Brussels (Brussels Morning) Iran has started using its advanced centrifuges at its Fordow nuclear facility to increase its uranium enrichment, despite the ongoing talks in Vienna on reviving the 2015 nuclear treaty which placed limits on the country’s enriched uranium stockpiles.
The news of increased uranium enrichment was released on Wednesday by the International Atomic Energy Agency (IAEA), the UN’s nuclear watchdog, which currently has limited access to Iranian nuclear facilities.
Iran stepping up its enrichment effort is boding ill for the ongoing talks to resurrect the so-called Joint Comprehensive Plan of Action (JCPOA), a treaty signed in 2015 between the US President Barack Obama and moderate Iranian President Hassan Rouhani, with other permanent members of UN Security Council and Germany acting as guarantors.
The treaty provided Tehran with relief from Western sanctions, while the country agreed to allow access to IAEA inspectors to its nuclear facilities and to observe strict limits on uranium enrichment and stockpiling intended to keep Iranian nuclear programme strictly civilian in nature.
As US President Donald Trump unilaterally withdrew from the treaty in 2018, reimposing sanctions on Iran, Tehran first waited for the other signatories to try and convince the US to return to the treaty. After a year of US sanctions, Iran engaged in progressive series of breaches of the treaty’s provisions, culminating in enriching uranium to as high as 60% concentration of U235 fissile isotope – theoretically high enough for construction of simpler nuclear weapons.
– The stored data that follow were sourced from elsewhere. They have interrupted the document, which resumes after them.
(** * A ReLU layer as a convex program: the notebook [examples/tf/ReLU Layers.ipynb]

    The notebook wraps the quadratic program

      minimize   ||z - Wtilde x - b||^2
      subject to z >= 0,  Wtilde = W

    in a Keras layer ([ReluLayer]), stacks two such layers and a dense layer
    into a sequential model and runs 25 Adam steps on synthetic data.

    Scalars ([float64] in the notebook) are modelled as real numbers;
    tensors are nested lists tagged with their rank. *)

From Stdlib Require Import Reals Lra List ZArith ClassicalEpsilon.
From stdpp Require Import gmap strings list.

(** ** Tensors *)

(** A tensor of rank 0 to 3, which is all the notebook builds: scalars (the
    loss), vectors ([b], [x]), matrices ([W], a batch of inputs) and stacks
    of matrices (the replicated weight). *)
Inductive tensor : Type :=
| T0 (r : R)
| T1 (v : list R)
| T2 (rows : list (list R))
| T3 (slices : list (list (list R))).

(** [tf.rank]. *)
Definition rank (t : tensor) : nat :=
  match t with T0 _ => 0 | T1 _ => 1 | T2 _ => 2 | T3 _ => 3 end.

(** [t.shape[0]], read only where the rank is at least 1. *)
Definition shape0 (t : tensor) : nat :=
  match t with
  | T0 _ => 0
  | T1 v => length v
  | T2 rows => length rows
  | T3 slices => length slices
  end.

Definition is_vector (n : nat) (v : list R) : Prop := length v = n.

Definition is_matrix (n m : nat) (M : list (list R)) : Prop :=
  length M = n ∧ Forall (is_vector m) M.

(** [has_shape t s]: the tensor [t] has shape [s].  A matrix with no rows has
    shape [(0, m)] for every [m]. *)
Definition has_shape (t : tensor) (s : list nat) : Prop :=
  match t, s with
  | T0 _, [] => True
  | T1 v, [n] => is_vector n v
  | T2 rows, [n; m] => is_matrix n m rows
  | T3 slices, [k; n; m] => length slices = k ∧ Forall (is_matrix n m) slices
  | _, _ => False
  end.

(** ** Linear algebra on lists *)

Definition vsum (v : list R) : R := fold_right Rplus 0%R v.

Definition dot (u v : list R) : R := vsum (zip_with Rmult u v).

(** [M @ x] *)
Definition matvec (M : list (list R)) (x : list R) : list R :=
  map (λ row, dot row x) M.

Definition vadd (u v : list R) : list R := zip_with Rplus u v.
Definition vsub (u v : list R) : list R := zip_with Rminus u v.

(** [cp.sum_squares] *)
Definition sum_squares (v : list R) : R := vsum (map (λ a, (a * a)%R) v).

(** The positive part, elementwise: [max(y, 0)]. *)
Definition relu (y : list R) : list R := map (λ a, Rmax a 0) y.

(** ** The convex program built in [ReluLayer.__init__] *)

(** [z = cp.Variable(output_dim)], [Wtilde = cp.Variable((output_dim, input_dim))] *)
Record variables : Type := Variables {
  z : list R;
  Wtilde : list (list R)
}.

(** [W = cp.Parameter((output_dim, input_dim))], [b = cp.Parameter(output_dim)],
    [x = cp.Parameter(input_dim)] *)
Record parameters : Type := Parameters {
  W : list (list R);
  b : list R;
  x : list R
}.

Section Problem.
Variables (input_dim output_dim : nat).

(** The declared shapes of the variables and of the parameters. *)
Definition variables_shaped (v : variables) : Prop :=
  is_vector output_dim (z v) ∧ is_matrix output_dim input_dim (Wtilde v).

Definition parameters_shaped (p : parameters) : Prop :=
  is_matrix output_dim input_dim (W p) ∧ is_vector output_dim (b p)
  ∧ is_vector input_dim (x p).

(** [cp.sum_squares(z - Wtilde @ x - b)] *)
Definition objective (p : parameters) (v : variables) : R :=
  sum_squares (vsub (vsub (z v) (matvec (Wtilde v) (x p))) (b p)).

(** [[z >= 0, Wtilde == W]] *)
Definition constraints (p : parameters) (v : variables) : Prop :=
  Forall (λ zi, (0 <= zi)%R) (z v) ∧ Wtilde v = W p.

Definition feasible (p : parameters) (v : variables) : Prop :=
  variables_shaped v ∧ constraints p v.

(** [v] solves [cp.Problem(cp.Minimize(objective), constraints)] at [p]. *)
Definition optimal (p : parameters) (v : variables) : Prop :=
  feasible p v ∧ ∀ v', feasible p v' → (objective p v <= objective p v')%R.

(** The closed form the notebook's first cell announces:
    [z = max(W x + b, 0)], with [Wtilde = W]. *)
Definition relu_solution (p : parameters) : variables :=
  Variables (relu (vadd (matvec (W p) (x p)) (b p))) (W p).
End Problem.

(** ** Exceptions *)

Inductive exn : Type :=
| AttributeError (name : string)   (* the object has no such attribute *)
| TypeError                        (* a value of the wrong kind *)
| IndexError
| ValueError                       (* shapes that do not fit *)
| ZeroDivisionError
| SolverError                      (* infeasible or unbounded program *)
| NotImplementedError.             (* a tensor of rank above 3 *)

Inductive result (A : Type) : Type :=
| Ok (a : A)
| Raise (e : exn).
Arguments Ok {A} a.
Arguments Raise {A} e.

Definition result_bind {A B} (r : result A) (k : A → result B) : result B :=
  match r with Ok a => k a | Raise e => Raise e end.

Fixpoint result_mapM {A B} (f : A → result B) (l : list A) : result (list B) :=
  match l with
  | [] => Ok []
  | a :: l' =>
      result_bind (f a) (λ b0, result_bind (result_mapM f l') (λ bs, Ok (b0 :: bs)))
  end.

(** ** The convex-layer adapter *)

#[global] Instance is_vector_dec n v : Decision (is_vector n v).
Proof. unfold is_vector. apply _. Defined.

#[global] Instance is_matrix_dec n m M : Decision (is_matrix n m M).
Proof. unfold is_matrix. apply _. Defined.

#[global] Instance parameters_shaped_dec i o p : Decision (parameters_shaped i o p).
Proof. unfold parameters_shaped. apply _. Defined.

(** Modelled from the spec: the solve inside the convex-layer adapter
    [CvxpyLayer] of [cvxpylayers.tensorflow], which the notebook imports and
    whose code is not part of it.  Section 4.1: called with concrete values
    for every parameter it returns values for the declared variables
    "computed by solving the instantiated convex program to optimality";
    an infeasible or unbounded instantiation is a failure.  So the solve
    returns some optimum when there is one and raises otherwise. *)
Definition solve (input_dim output_dim : nat) (p : parameters) : result variables :=
  match excluded_middle_informative (∃ v, optimal input_dim output_dim p v) with
  | left Hex => Ok (proj1_sig (constructive_indefinite_description _ Hex))
  | right _ => Raise SolverError
  end.

(** The three parameter values of one batch element. *)
Definition batch_parameters (Ws : list (list (list R))) (bs xs : list (list R))
  : list parameters :=
  zip_with (λ Wb x0, Parameters Wb.1 Wb.2 x0) (zip Ws bs) xs.

(** Modelled from the spec: calling [CvxpyLayer(problem, [W, b, x], [z])],
    for the problem of [ReluLayer.__init__] with the given dimensions, on
    values for [W], [b] and [x].  Section 4.1: the values have the declared
    shapes, "optionally with an added leading batch dimension applied
    independently per batch element"; it returns the values of the declared
    variables (here the list [[z]]); a "shape mismatch between supplied values
    and declared parameter/variable shapes" is a failure.  Section 4.2: "the
    adapter requires one parameter set per batch element", so either no value
    is batched or all three are, with one batch size. *)
Definition CvxpyLayer (input_dim output_dim : nat) (Wt bt xt : tensor)
  : result (list tensor) :=
  match Wt, bt, xt with
  | T2 W0, T1 b0, T1 x0 =>
      let p := Parameters W0 b0 x0 in
      if decide (parameters_shaped input_dim output_dim p) then
        result_bind (solve input_dim output_dim p) (λ v, Ok [T1 (z v)])
      else Raise ValueError
  | T3 Ws, T2 bs, T2 xs =>
      let ps := batch_parameters Ws bs xs in
      if decide (length Ws = length xs ∧ length bs = length xs
                 ∧ Forall (parameters_shaped input_dim output_dim) ps) then
        result_bind (result_mapM (solve input_dim output_dim) ps)
                    (λ vs, Ok [T2 (map z vs)])
      else Raise ValueError
  | _, _, _ => Raise ValueError
  end.
(** The payload is built and forwarded. *)
Lemma run_forward_responds d payload r w :
  req_get_json req = Return (PyDict d) -> missing_of d = [] ->
  eval (account_data (PyDict d)) = Return payload ->
  up (call_with payload) = Responds r -> body_fault r = None ->
  exists lg,
    create_simple_account up req w
    = (Return (FlaskResponse
         (PyDict
            {[ "success" := PyBool (py_in (resp_status_code r) [200; 201]);
               "status_code" := PyInt (resp_status_code r);
               "data" := parsed_body r;
               "message" :=
                 PyStr (if py_in (resp_status_code r) [200; 201]
                        then "Account created successfully"
                        else "Account creation failed") ]})
         (PyInt (if py_in (resp_status_code r) [200; 201]
                 then 200 else resp_status_code r))),
       World lg (posted w ++ [call_with payload])).
Proof using Hpost Hjson.
  intros Hb Hmiss He Hup Hfault. unfold create_simple_account.
  rewrite Hpost, Hjson. cbn [negb]. run.
  unfold get_json at 1. rewrite Hb. run.
  rewrite (truthy_dict _ (missing_of_nil_nonempty _ Hmiss)). cbn [negb]. run.
  cbn [py_get]. run. rewrite missing_fields_dict, Hmiss. run.
  rewrite pure_account_data, He. run.
  match goal with
  | |- context [create_account up payload ?w1] =>
      destruct (create_account_responds payload r w1 Hup Hfault) as [lg1 ->]
  end.
  run. cbn [posted].
  destruct (py_in (resp_status_code r) [200; 201]) eqn:Hin.
  - match goal with
    | |- context [status_code (PyDict ?res) ?w2] =>
        destruct (status_code_success res w2 eq_refl) as [lg2 ->]
    end.
    run. cbn [posted]. eexists. reflexivity.
  - match goal with
    | |- context [status_code (PyDict ?res) ?w2] =>
        destruct (status_code_failure res w2 eq_refl) as [lg2 ->]
    end.
    run. cbn [posted]. eexists. reflexivity.
Qed.

Lemma run_forward_fault d payload e w :
  req_get_json req = Return (PyDict d) -> missing_of d = [] ->
  eval (account_data (PyDict d)) = Return payload ->
  service_fault (up (call_with payload)) = Some e ->
  exists lg,
    create_simple_account up req w
    = (Return (FlaskResponse
         (PyDict
            {[ "success" := PyBool false;
               "error" := PyStr (stable_reason (exn_cls e));
               "status_code" := PyNone ]})
         (PyInt 500)),
       World lg (posted w ++ [call_with payload])).
Proof using Hpost Hjson.
  intros Hb Hmiss He Hup. unfold create_simple_account.
  rewrite Hpost, Hjson. cbn [negb]. run.
  unfold get_json at 1. rewrite Hb. run.
  rewrite (truthy_dict _ (missing_of_nil_nonempty _ Hmiss)). cbn [negb]. run.
  cbn [py_get]. run. rewrite missing_fields_dict, Hmiss. run.
  rewrite pure_account_data, He. run.
  match goal with
  | |- context [create_account up payload ?w1] =>
      destruct (create_account_fault payload e w1 Hup) as [lg1 ->]
  end.
  run. cbn [posted].
  match goal with
  | |- context [status_code (PyDict ?res) ?w2] =>
      destruct (status_code_failure res w2 eq_refl) as [lg2 ->]
  end.
  run. cbn [posted]. eexists. reflexivity.
Qed.

Lemma run_forward_raises d payload e w :
  req_get_json req = Return (PyDict d) -> missing_of d = [] ->
  eval (account_data (PyDict d)) = Return payload ->
  up (call_with payload) = Raises e ->
  exists lg,
    create_simple_account up req w
    = (Return (FlaskResponse
         (PyDict
            {[ "success" := PyBool false;
               "error" := PyStr (stable_reason (exn_cls e));
               "status_code" := PyNone ]})
         (PyInt 500)),
       World lg (posted w ++ [call_with payload])).
Proof using Hpost Hjson.
  intros Hb Hmiss He Hup. apply run_forward_fault with (d := d); try assumption.
  rewrite Hup. reflexivity.
Qed.


End Steps.

(** ** Payload construction *)

Lemma account_data_valid d e p f l ph :
  d !! "email" = Some (PyStr e) -> d !! "password" = Some p ->
  d !! "firstname" = Some (PyStr f) -> d !! "lastname" = Some (PyStr l) ->
  d !! "phoneNumber" = Some (PyStr ph) ->
  eval (account_data (PyDict d))
  = Return (PyDict
      {[ "email" := PyStr (strip e);
         "password" := p;
         "offer" := default (PyStr default_offer) (d !! "offer");
         "createAsDepositedAccount" :=
           default (PyBool false) (d !! "createAsDepositedAccount");
         "personalDetails" :=
           PyDict {[ "firstname" := PyStr (strip f);
                     "lastname" := PyStr (strip l) ]};
         "contactDetails" := PyDict {[ "phoneNumber" := PyStr (strip ph) ]} ]}).
Proof.
  intros He Hp Hf Hl Hph. unfold eval, account_data. run.
  cbn [py_getitem py_get]. rewrite He, Hp, Hf, Hl, Hph. run.
  cbn [py_strip]. run. reflexivity.
Qed.

Lemma account_data_Return_inv d payload field :
  eval (account_data (PyDict d)) = Return payload ->
  In field stripped_fields ->
  is_str (default PyNone (d !! field)) = true.
Proof.
  unfold eval, account_data. run. cbn [py_getitem py_get].
  destruct (d !! "email") as [[]|] eqn:He; run; cbn [py_strip]; run;
    try (cbn [fst]; discriminate).
  destruct (d !! "password") as [p|]; run; try (cbn [fst]; discriminate).
  destruct (d !! "firstname") as [[]|] eqn:Hf; run; cbn [py_strip]; run;
    try (cbn [fst]; discriminate).
  destruct (d !! "lastname") as [[]|] eqn:Hl; run; cbn [py_strip]; run;
    try (cbn [fst]; discriminate).
  destruct (d !! "phoneNumber") as [[]|] eqn:Hph; run; cbn [py_strip]; run;
    try (cbn [fst]; discriminate).
  intros _ Hin. cbn in Hin.
  destruct Hin as [<-|[<-|[<-|[<-|[]]]]];
    rewrite ?He, ?Hf, ?Hl, ?Hph; reflexivity.
Qed.

(** ** Stripping *)

Example strip_keeps_inner_blanks : strip "  Ann  Lee  " = "Ann  Lee".
Proof. reflexivity. Qed.

Example strip_blank_only : strip "   " = EmptyString.
Proof. reflexivity. Qed.

Example truthy_examples :
  truthy (PyStr " ") = true /\ truthy (PyStr EmptyString) = false /\
  truthy (PyInt 0) = false /\ truthy (PyBool false) = false /\
  truthy PyNone = false /\ truthy (PyList []) = false /\
  truthy (PyDict ∅) = false /\ truthy (PyList [PyInt 0]) = true.
Proof. repeat split; reflexivity. Qed.

Lemma lstrip_all_space s : all_space s = true -> lstrip s = EmptyString.
Proof.
  induction s as [|c s IH]; [reflexivity|].
  cbn [all_space lstrip]. intros [Hc Hs]%andb_prop.
  rewrite Hc. exact (IH Hs).
Qed.

Lemma strip_all_space s : all_space s = true -> strip s = EmptyString.
Proof. intros Hs. unfold strip. rewrite (lstrip_all_space s Hs). reflexivity. Qed.

(** ** The reported fields *)

Lemma missing_fields_eval d : eval (missing_fields (PyDict d)) = Return (missing_of d).
Proof. unfold eval. rewrite missing_fields_dict. reflexivity. Qed.

Lemma In_missing_of d field :
  In field (missing_of d)
  <-> In field required_fields /\ lookup_truthy d field = false.
Proof.
  unfold missing_of. rewrite filter_In.
  destruct (lookup_truthy d field); cbn [negb]; intuition congruence.
Qed.

Lemma sublist_filter_bool {A} (f : A -> bool) (l : list A) :
  sublist (List.filter f l) l.
Proof.
  induction l as [|x l IH]; cbn [List.filter]; [constructor|].
  destruct (f x); [apply sublist_skip | apply sublist_cons]; exact IH.
Qed.

Lemma missing_of_sublist d : sublist (missing_of d) required_fields.
Proof. apply sublist_filter_bool. Qed.

Lemma lookup_truthy_absent d field :
  d !! field = None \/ d !! field = Some (PyStr EmptyString) ->
  lookup_truthy d field = false.
Proof. unfold lookup_truthy. intros [-> | ->]; reflexivity. Qed.

Lemma lookup_truthy_falsy d field v :
  d !! field = Some v -> truthy v = false -> lookup_truthy d field = false.
Proof. unfold lookup_truthy. intros -> Hv. exact Hv. Qed.

Lemma lookup_truthy_delete_ne d field other :
  field ≠ other -> lookup_truthy (delete field d) other = lookup_truthy d other.
Proof. intros Hne. unfold lookup_truthy. rewrite lookup_delete_ne; [reflexivity | exact Hne]. Qed.

Lemma missing_of_delete_falsy d field :
  lookup_truthy d field = false -> missing_of (delete field d) = missing_of d.
Proof.
  intros Hf. unfold missing_of. apply filter_ext. intros other.
  destruct (decide (field = other)) as [<-|Hne].
  - rewrite Hf. unfold lookup_truthy. rewrite lookup_delete_eq. reflexivity.
  - rewrite lookup_truthy_delete_ne; [reflexivity | exact Hne].
Qed.

(** ** Valid bodies *)

Lemma valid_body_str d field :
  valid_body d = true -> In field stripped_fields ->
  exists s, d !! field = Some (PyStr s) /\ s ≠ EmptyString.
Proof.
  unfold valid_body. intros [Hall _]%andb_prop Hin.
  rewrite forallb_forall in Hall. specialize (Hall field Hin).
  apply andb_prop in Hall as [Hs Ht]. unfold lookup_truthy in Ht.
  destruct (d !! field) as [[]|]; try discriminate.
  exists s. split; [reflexivity|]. intros ->. discriminate.
Qed.

Lemma valid_body_missing d : valid_body d = true -> missing_of d = [].
Proof.
  intros Hv. unfold missing_of.
  assert (Hall : forall field, In field required_fields -> lookup_truthy d field = true).
  { intros field Hin. pose proof Hv as Hv'. unfold valid_body in Hv'.
    apply andb_prop in Hv' as [Hall Hp]. rewrite forallb_forall in Hall.
    cbn in Hin. destruct Hin as [<-|[<-|[<-|[<-|[<-|[]]]]]]; try exact Hp;
      (eapply proj2, andb_prop, Hall; cbn; tauto). }
  induction required_fields as [|x l IH]; [reflexivity|].
  cbn [List.filter]. rewrite (Hall x (or_introl eq_refl)). cbn [negb].
  apply IH. intros field Hin. apply Hall. right. exact Hin.
Qed.

Lemma valid_body_payload d :
  valid_body d = true ->
  exists e p f l ph,
    d !! "email" = Some (PyStr e) /\ d !! "password" = Some p /\
    d !! "firstname" = Some (PyStr f) /\ d !! "lastname" = Some (PyStr l) /\
    d !! "phoneNumber" = Some (PyStr ph).
Proof.
  intros Hv.
  destruct (valid_body_str d "email" Hv) as (e & He & _); [cbn; tauto|].
  destruct (valid_body_str d "firstname" Hv) as (f & Hf & _); [cbn; tauto|].
  destruct (valid_body_str d "lastname" Hv) as (l & Hl & _); [cbn; tauto|].
  destruct (valid_body_str d "phoneNumber" Hv) as (ph & Hph & _); [cbn; tauto|].
  destruct (lookup_truthy_Some d "password") as (p & Hp & _).
  { apply missing_of_nil; [apply valid_body_missing, Hv | cbn; tauto]. }
  exists e, p, f, l, ph. auto.
Qed.

(** * The contract *)

(** ** Required-field validation *)

Lemma lookup_truthy_false_iff d field :
  lookup_truthy d field = false
  <-> d !! field = None \/ exists v, d !! field = Some v /\ truthy v = false.
Proof.
  unfold lookup_truthy. destruct (d !! field) as [v|]; cbn.
  - split.
    + intros Hv. right. exists v. split; [reflexivity | exact Hv].
    + intros [Hn | (v' & [= <-] & Hv)]; [discriminate | exact Hv].
  - split; [intros _; left; reflexivity | reflexivity].
Qed.

(** C1 (as amended): a POST whose JSON-object body lacks one or more of the
    required fields (absent, or bound to the empty string or to another
    falsy value) is answered with status 400 and no outbound call.  For the
    empty object the error is "No JSON data provided"; for every other object
    it is "Missing required fields: " followed by the reported fields,
    comma-joined, in the order of [required_fields], and the reported fields
    are exactly the required fields that are absent or falsy. *)
Theorem missing_fields_all_listed up req d w :
  req_method req = "POST" ->
  req_is_json req = true ->
  req_get_json req = Return (PyDict d) ->
  (exists field, In field required_fields /\
                 (d !! field = None \/
                  exists v, d !! field = Some v /\ truthy v = false)) ->
  let out := create_simple_account up req w in
  posted (snd out) = posted w /\
  (d = ∅ ->
   fst out = Return (FlaskResponse
                       (PyDict {[ "success" := PyBool false;
                                  "error" := PyStr "No JSON data provided" ]})
                       (PyInt 400))) /\
  (d ≠ ∅ ->
   fst out = Return (FlaskResponse
                       (PyDict {[ "success" := PyBool false;
                                  "error" := PyStr ("Missing required fields: "
                                                    +:+ String.concat ", " (missing_of d)) ]})
                       (PyInt 400))) /\
  sublist (missing_of d) required_fields /\
  (forall field,
     In field (missing_of d) <->
     In field required_fields /\
     (d !! field = None \/ exists v, d !! field = Some v /\ truthy v = false)).
Proof.
  intros Hm Hj Hb (field & Hin & Habs) out.
  apply post_is_not_options in Hm.
  assert (Hlisted : forall f,
            In f (missing_of d) <->
            In f required_fields /\
            (d !! f = None \/ exists v, d !! f = Some v /\ truthy v = false)).
  { intros f. rewrite In_missing_of, lookup_truthy_false_iff. reflexivity. }
  assert (Hmiss : missing_of d ≠ []).
  { intros Hnil. pose proof (proj2 (Hlisted field) (conj Hin Habs)) as Hf.
    rewrite Hnil in Hf. destruct Hf. }
  destruct (decide (d = ∅)) as [Hd|Hd].
  - destruct (run_falsy up req Hm Hj (PyDict d) w Hb) as [lg Hrun].
    { rewrite Hd. reflexivity. }
    subst out. rewrite Hrun. cbn [fst snd posted].
    split; [reflexivity|]. split; [intros _; reflexivity|].
    split; [intros Hne; contradiction|].
    split; [apply missing_of_sublist | exact Hlisted].
  - destruct (run_missing up req Hm Hj d w Hb Hd Hmiss) as [lg Hrun].
    subst out. rewrite Hrun. cbn [fst snd posted].
    split; [reflexivity|]. split; [intros He; contradiction|].
    split; [intros _; reflexivity|].
    split; [apply missing_of_sublist | exact Hlisted].
Qed.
While US President Joe Biden signalled willingness for the US to return to the treaty, a change of regime in Iran led to a more adversarial approach to talks, with ultra-conservative cleric Ebrahim Raisi elected new president in June this year.
The Vienna talks, stalled in June, have resumed this week after months of hiatus. The US and Israel have already voiced their concerns over Iran’s continued breaches, indirectly threatening to shut down Iranian nuclear programme by other means if negotiations fail.